• [Exercise aim]:
In the data below, the answer is the run of lines from the line containing "core_inv w F σ -> f ∈ F -> w_priv" through the line containing "intros l. generalize", both included; print it exactly and nothing else.

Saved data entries
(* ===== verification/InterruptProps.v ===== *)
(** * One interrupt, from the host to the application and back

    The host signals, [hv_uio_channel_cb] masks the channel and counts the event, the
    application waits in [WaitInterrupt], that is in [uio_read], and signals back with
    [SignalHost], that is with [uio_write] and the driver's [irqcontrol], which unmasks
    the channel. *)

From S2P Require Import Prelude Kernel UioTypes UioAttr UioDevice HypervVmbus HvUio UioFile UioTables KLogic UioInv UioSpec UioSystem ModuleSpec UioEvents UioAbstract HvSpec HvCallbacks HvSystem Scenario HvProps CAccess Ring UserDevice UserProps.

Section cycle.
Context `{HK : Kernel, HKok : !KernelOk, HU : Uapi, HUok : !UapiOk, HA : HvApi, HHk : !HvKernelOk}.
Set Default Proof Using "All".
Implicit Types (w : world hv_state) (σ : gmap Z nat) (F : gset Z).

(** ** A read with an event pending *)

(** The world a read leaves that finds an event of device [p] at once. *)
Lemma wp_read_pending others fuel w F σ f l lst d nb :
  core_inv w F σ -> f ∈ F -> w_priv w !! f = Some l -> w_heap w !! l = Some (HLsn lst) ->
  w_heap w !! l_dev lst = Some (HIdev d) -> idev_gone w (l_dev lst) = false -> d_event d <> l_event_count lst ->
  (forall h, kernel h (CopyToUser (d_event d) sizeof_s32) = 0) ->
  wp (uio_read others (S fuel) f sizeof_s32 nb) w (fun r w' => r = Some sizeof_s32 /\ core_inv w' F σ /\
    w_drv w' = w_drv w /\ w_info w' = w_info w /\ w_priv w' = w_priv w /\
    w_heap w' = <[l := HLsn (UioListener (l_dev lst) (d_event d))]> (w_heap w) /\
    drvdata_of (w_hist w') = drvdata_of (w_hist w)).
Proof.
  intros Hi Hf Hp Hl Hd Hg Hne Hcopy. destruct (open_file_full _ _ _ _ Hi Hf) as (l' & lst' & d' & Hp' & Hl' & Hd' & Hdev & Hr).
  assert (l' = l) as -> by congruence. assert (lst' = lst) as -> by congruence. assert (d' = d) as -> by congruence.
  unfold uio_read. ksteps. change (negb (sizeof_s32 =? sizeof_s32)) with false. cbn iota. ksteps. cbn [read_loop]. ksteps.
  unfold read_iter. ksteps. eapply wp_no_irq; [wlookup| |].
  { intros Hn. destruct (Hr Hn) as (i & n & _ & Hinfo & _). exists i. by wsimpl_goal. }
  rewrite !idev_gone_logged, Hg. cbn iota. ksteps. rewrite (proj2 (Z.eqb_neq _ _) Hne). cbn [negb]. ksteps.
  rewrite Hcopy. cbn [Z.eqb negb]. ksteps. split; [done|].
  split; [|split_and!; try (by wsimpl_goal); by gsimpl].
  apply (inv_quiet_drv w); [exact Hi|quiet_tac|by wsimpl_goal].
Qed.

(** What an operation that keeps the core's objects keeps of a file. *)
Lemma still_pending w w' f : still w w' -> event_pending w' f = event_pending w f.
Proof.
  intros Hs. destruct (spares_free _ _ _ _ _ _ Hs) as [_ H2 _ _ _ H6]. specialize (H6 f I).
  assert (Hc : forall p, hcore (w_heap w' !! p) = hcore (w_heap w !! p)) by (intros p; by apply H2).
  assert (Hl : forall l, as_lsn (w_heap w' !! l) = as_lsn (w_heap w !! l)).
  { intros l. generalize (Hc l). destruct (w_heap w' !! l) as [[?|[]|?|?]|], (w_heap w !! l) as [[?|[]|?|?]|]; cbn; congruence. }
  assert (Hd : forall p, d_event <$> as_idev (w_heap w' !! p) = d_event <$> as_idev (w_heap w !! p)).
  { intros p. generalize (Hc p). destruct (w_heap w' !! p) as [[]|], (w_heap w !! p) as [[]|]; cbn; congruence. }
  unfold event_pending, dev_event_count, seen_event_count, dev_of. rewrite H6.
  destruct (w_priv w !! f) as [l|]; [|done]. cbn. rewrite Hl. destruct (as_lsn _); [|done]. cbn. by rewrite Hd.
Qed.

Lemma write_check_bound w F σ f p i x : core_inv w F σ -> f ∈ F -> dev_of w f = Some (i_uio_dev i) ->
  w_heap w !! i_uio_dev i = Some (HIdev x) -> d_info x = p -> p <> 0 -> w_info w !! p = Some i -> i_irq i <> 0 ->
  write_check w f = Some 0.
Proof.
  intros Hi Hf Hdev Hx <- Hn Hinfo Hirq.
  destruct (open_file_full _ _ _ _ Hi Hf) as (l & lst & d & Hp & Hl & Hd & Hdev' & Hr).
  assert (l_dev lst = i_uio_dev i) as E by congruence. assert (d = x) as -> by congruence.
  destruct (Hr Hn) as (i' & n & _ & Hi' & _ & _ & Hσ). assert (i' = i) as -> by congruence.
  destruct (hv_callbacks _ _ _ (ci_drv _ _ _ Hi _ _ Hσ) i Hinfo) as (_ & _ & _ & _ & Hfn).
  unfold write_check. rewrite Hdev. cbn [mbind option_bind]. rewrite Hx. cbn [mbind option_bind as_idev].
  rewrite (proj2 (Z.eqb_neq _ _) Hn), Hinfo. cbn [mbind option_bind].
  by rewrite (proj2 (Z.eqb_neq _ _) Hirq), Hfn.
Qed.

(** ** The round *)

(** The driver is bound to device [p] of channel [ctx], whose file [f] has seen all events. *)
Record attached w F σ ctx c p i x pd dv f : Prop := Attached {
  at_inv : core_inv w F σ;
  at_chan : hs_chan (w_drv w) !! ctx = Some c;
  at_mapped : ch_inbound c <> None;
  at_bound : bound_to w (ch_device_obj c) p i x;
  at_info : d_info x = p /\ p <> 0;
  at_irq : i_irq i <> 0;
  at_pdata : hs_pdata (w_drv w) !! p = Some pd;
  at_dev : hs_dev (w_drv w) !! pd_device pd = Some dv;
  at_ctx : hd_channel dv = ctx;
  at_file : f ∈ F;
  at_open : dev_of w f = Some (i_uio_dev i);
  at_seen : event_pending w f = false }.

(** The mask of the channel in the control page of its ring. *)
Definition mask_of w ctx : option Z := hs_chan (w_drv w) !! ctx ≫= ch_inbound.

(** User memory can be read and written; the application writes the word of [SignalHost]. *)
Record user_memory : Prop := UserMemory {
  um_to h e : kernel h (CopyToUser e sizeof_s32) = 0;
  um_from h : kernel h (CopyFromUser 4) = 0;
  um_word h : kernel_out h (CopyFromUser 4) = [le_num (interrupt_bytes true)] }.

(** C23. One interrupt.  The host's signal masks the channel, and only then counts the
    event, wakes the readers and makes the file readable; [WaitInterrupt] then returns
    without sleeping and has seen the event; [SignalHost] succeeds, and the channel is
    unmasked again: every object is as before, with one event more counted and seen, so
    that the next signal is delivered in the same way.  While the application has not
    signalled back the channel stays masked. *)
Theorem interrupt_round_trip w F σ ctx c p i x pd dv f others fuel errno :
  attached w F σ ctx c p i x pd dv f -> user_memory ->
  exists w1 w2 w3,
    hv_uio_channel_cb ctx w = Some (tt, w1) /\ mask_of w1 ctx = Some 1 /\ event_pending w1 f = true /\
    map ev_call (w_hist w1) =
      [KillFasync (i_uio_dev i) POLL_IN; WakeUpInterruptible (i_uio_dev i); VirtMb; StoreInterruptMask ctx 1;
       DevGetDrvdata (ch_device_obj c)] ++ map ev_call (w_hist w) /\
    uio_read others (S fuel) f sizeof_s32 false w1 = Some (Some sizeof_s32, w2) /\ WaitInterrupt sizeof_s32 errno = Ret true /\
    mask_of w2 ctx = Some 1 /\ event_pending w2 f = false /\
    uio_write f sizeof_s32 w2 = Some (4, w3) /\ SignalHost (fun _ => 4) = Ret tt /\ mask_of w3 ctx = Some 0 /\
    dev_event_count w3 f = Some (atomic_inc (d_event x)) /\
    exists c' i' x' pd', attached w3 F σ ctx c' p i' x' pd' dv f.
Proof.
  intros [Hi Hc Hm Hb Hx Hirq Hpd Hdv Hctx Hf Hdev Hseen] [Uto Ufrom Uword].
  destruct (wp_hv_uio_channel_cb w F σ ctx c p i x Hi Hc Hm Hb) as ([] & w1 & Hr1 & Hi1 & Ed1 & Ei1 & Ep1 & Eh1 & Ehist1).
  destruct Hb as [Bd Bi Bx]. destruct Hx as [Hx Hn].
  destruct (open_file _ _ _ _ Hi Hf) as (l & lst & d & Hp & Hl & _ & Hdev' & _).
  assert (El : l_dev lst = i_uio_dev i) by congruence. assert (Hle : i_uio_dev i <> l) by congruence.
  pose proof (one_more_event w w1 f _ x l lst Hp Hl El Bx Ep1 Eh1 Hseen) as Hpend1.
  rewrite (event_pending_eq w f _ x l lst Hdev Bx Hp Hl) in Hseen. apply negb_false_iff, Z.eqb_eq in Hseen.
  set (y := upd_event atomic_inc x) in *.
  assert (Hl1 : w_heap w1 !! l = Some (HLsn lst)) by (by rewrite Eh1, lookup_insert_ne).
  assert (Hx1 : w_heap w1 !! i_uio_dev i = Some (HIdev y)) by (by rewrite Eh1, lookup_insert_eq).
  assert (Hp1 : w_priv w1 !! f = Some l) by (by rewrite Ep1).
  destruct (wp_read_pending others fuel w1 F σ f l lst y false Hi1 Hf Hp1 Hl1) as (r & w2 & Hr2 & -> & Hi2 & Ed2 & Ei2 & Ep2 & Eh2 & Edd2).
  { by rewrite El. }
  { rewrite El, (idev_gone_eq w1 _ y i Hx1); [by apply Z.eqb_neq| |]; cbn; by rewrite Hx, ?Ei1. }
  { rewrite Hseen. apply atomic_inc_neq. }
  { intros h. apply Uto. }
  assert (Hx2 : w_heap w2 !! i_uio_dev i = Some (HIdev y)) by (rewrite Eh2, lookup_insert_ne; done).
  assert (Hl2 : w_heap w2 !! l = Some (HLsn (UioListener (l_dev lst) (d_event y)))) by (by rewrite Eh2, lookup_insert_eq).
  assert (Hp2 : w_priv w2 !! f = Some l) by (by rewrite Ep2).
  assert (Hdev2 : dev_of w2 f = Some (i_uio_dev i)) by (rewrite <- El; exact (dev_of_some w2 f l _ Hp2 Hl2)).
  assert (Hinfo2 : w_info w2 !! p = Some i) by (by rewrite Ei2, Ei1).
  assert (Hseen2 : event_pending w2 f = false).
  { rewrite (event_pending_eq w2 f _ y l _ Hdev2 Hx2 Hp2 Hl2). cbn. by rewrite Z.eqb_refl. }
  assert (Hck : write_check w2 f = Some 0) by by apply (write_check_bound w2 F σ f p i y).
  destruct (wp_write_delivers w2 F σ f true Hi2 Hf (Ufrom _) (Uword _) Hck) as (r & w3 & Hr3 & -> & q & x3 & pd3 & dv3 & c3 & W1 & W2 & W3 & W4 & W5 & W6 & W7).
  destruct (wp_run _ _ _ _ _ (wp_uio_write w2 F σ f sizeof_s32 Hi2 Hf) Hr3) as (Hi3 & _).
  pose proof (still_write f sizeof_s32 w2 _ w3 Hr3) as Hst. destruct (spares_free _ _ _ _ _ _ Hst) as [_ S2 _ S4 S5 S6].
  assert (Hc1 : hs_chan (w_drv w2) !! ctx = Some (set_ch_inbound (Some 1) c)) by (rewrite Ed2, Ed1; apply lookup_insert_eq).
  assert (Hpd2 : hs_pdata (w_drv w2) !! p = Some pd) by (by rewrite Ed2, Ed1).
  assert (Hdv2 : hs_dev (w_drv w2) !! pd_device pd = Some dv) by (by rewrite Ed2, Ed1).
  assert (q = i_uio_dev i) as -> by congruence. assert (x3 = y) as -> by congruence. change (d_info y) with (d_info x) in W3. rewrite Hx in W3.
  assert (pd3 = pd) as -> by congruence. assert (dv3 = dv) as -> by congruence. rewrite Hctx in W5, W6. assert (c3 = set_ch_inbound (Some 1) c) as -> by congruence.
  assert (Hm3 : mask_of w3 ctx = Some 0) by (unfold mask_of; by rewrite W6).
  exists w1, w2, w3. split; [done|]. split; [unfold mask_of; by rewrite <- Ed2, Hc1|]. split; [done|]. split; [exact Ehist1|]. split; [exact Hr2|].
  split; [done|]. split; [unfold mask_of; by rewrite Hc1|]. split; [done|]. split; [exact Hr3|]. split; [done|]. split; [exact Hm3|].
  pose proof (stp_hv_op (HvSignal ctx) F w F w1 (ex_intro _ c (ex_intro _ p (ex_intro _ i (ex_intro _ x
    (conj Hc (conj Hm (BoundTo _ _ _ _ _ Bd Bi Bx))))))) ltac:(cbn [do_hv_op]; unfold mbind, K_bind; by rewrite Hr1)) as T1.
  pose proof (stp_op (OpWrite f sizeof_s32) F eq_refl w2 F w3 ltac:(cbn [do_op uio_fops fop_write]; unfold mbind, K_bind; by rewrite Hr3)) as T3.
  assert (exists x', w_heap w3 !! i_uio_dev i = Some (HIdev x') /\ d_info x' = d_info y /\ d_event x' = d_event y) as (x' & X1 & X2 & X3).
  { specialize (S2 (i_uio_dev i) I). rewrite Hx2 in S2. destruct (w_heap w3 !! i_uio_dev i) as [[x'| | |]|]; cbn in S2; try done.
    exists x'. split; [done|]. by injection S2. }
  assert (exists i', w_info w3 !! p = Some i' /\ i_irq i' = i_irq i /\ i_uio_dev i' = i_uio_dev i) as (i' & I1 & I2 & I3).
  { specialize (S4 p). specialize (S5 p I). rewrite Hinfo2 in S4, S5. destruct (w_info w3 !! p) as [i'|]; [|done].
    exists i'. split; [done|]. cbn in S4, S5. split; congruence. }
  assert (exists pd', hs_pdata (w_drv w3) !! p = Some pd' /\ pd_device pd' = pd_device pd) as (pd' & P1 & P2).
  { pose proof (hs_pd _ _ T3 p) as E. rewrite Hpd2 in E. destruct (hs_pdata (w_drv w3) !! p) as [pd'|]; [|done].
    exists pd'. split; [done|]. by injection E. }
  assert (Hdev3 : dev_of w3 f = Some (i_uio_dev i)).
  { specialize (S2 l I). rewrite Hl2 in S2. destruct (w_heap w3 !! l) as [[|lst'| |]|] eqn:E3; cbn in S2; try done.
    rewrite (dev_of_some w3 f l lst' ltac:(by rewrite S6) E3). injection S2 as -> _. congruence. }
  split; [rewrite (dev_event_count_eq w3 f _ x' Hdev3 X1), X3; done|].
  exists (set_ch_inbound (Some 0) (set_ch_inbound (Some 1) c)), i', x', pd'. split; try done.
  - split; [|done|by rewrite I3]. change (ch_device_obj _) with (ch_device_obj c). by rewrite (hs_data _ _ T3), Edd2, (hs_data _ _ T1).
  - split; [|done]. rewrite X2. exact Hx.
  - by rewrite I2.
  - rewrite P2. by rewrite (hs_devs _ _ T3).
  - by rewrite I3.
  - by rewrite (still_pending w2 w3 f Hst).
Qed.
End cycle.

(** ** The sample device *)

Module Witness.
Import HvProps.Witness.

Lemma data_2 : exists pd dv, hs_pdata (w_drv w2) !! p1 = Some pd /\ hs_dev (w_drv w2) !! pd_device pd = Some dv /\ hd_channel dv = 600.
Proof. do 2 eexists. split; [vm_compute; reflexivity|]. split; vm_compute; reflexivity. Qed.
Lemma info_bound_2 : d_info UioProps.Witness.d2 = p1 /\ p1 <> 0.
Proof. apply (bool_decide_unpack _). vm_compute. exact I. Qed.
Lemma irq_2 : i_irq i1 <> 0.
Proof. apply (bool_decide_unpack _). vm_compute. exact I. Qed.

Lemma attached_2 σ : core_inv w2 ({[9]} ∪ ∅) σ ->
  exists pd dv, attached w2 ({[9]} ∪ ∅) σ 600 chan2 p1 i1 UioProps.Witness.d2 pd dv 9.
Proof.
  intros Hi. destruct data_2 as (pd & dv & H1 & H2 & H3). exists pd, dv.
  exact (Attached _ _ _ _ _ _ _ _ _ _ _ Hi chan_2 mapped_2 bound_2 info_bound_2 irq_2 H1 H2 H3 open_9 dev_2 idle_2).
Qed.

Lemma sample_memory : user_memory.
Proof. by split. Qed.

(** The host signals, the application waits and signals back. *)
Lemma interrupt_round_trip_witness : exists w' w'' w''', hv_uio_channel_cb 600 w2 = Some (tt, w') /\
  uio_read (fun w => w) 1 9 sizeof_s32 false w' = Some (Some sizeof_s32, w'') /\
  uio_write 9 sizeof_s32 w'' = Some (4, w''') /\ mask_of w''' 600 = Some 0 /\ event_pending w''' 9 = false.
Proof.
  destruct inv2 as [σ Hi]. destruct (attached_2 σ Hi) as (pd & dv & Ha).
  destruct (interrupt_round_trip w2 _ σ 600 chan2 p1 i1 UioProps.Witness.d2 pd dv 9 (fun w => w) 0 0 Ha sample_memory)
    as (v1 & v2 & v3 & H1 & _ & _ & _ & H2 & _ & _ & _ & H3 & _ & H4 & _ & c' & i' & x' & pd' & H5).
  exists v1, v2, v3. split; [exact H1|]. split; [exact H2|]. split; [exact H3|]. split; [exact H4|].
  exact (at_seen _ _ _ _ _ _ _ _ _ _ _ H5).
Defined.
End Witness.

• [Written reply]:
  core_inv w F σ -> f ∈ F -> w_priv w !! f = Some l -> w_heap w !! l = Some (HLsn lst) ->
  w_heap w !! l_dev lst = Some (HIdev d) -> idev_gone w (l_dev lst) = false -> d_event d <> l_event_count lst ->
  (forall h, kernel h (CopyToUser (d_event d) sizeof_s32) = 0) ->
  wp (uio_read others (S fuel) f sizeof_s32 nb) w (fun r w' => r = Some sizeof_s32 /\ core_inv w' F σ /\
    w_drv w' = w_drv w /\ w_info w' = w_info w /\ w_priv w' = w_priv w /\
    w_heap w' = <[l := HLsn (UioListener (l_dev lst) (d_event d))]> (w_heap w) /\
    drvdata_of (w_hist w') = drvdata_of (w_hist w)).
Proof.
  intros Hi Hf Hp Hl Hd Hg Hne Hcopy. destruct (open_file_full _ _ _ _ Hi Hf) as (l' & lst' & d' & Hp' & Hl' & Hd' & Hdev & Hr).
  assert (l' = l) as -> by congruence. assert (lst' = lst) as -> by congruence. assert (d' = d) as -> by congruence.
  unfold uio_read. ksteps. change (negb (sizeof_s32 =? sizeof_s32)) with false. cbn iota. ksteps. cbn [read_loop]. ksteps.
  unfold read_iter. ksteps. eapply wp_no_irq; [wlookup| |].
  { intros Hn. destruct (Hr Hn) as (i & n & _ & Hinfo & _). exists i. by wsimpl_goal. }
  rewrite !idev_gone_logged, Hg. cbn iota. ksteps. rewrite (proj2 (Z.eqb_neq _ _) Hne). cbn [negb]. ksteps.
  rewrite Hcopy. cbn [Z.eqb negb]. ksteps. split; [done|].
  split; [|split_and!; try (by wsimpl_goal); by gsimpl].
  apply (inv_quiet_drv w); [exact Hi|quiet_tac|by wsimpl_goal].
Qed.

(** What an operation that keeps the core's objects keeps of a file. *)
Lemma still_pending w w' f : still w w' -> event_pending w' f = event_pending w f.
Proof.
  intros Hs. destruct (spares_free _ _ _ _ _ _ Hs) as [_ H2 _ _ _ H6]. specialize (H6 f I).
  assert (Hc : forall p, hcore (w_heap w' !! p) = hcore (w_heap w !! p)) by (intros p; by apply H2).
  assert (Hl : forall l, as_lsn (w_heap w' !! l) = as_lsn (w_heap w !! l)).
  { intros l. generalize (Hc l). destruct (w_heap w' !! l) as [[?|[]|?|?]|], (w_heap w !! l) as [[?|[]|?|?]|]; cbn; congruence. }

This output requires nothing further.